Exercise goal — Retype exactly, and only, the lines from the one that contains "(∀ j mon, j" through the final line of the entries.

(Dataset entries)
━━━━━━
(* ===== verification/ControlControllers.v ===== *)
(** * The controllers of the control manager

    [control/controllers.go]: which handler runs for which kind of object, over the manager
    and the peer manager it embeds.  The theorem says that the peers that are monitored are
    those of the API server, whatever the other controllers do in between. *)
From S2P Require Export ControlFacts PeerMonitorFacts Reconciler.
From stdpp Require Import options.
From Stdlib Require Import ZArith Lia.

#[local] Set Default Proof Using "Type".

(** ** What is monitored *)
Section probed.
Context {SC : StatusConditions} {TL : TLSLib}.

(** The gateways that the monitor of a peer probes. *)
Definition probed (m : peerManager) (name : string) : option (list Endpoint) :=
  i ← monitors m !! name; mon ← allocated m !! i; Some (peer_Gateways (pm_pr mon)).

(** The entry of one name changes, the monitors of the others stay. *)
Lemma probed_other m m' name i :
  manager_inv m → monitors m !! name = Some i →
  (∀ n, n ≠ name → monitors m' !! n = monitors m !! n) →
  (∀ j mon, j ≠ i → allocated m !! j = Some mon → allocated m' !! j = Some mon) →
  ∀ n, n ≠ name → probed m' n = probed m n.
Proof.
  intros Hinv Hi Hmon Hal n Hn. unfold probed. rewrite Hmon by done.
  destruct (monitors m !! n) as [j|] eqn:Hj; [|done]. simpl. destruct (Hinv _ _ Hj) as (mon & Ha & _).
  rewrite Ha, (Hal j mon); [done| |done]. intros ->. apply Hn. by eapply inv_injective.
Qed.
━━━━━━
Response to the exercise —
  (∀ j mon, j ≠ i → allocated m !! j = Some mon → allocated m' !! j = Some mon) →
  ∀ n, n ≠ name → probed m' n = probed m n.
Proof.
  intros Hinv Hi Hmon Hal n Hn. unfold probed. rewrite Hmon by done.
  destruct (monitors m !! n) as [j|] eqn:Hj; [|done]. simpl. destruct (Hinv _ _ Hj) as (mon & Ha & _).
  rewrite Ha, (Hal j mon); [done| |done]. intros ->. apply Hn. by eapply inv_injective.
Qed.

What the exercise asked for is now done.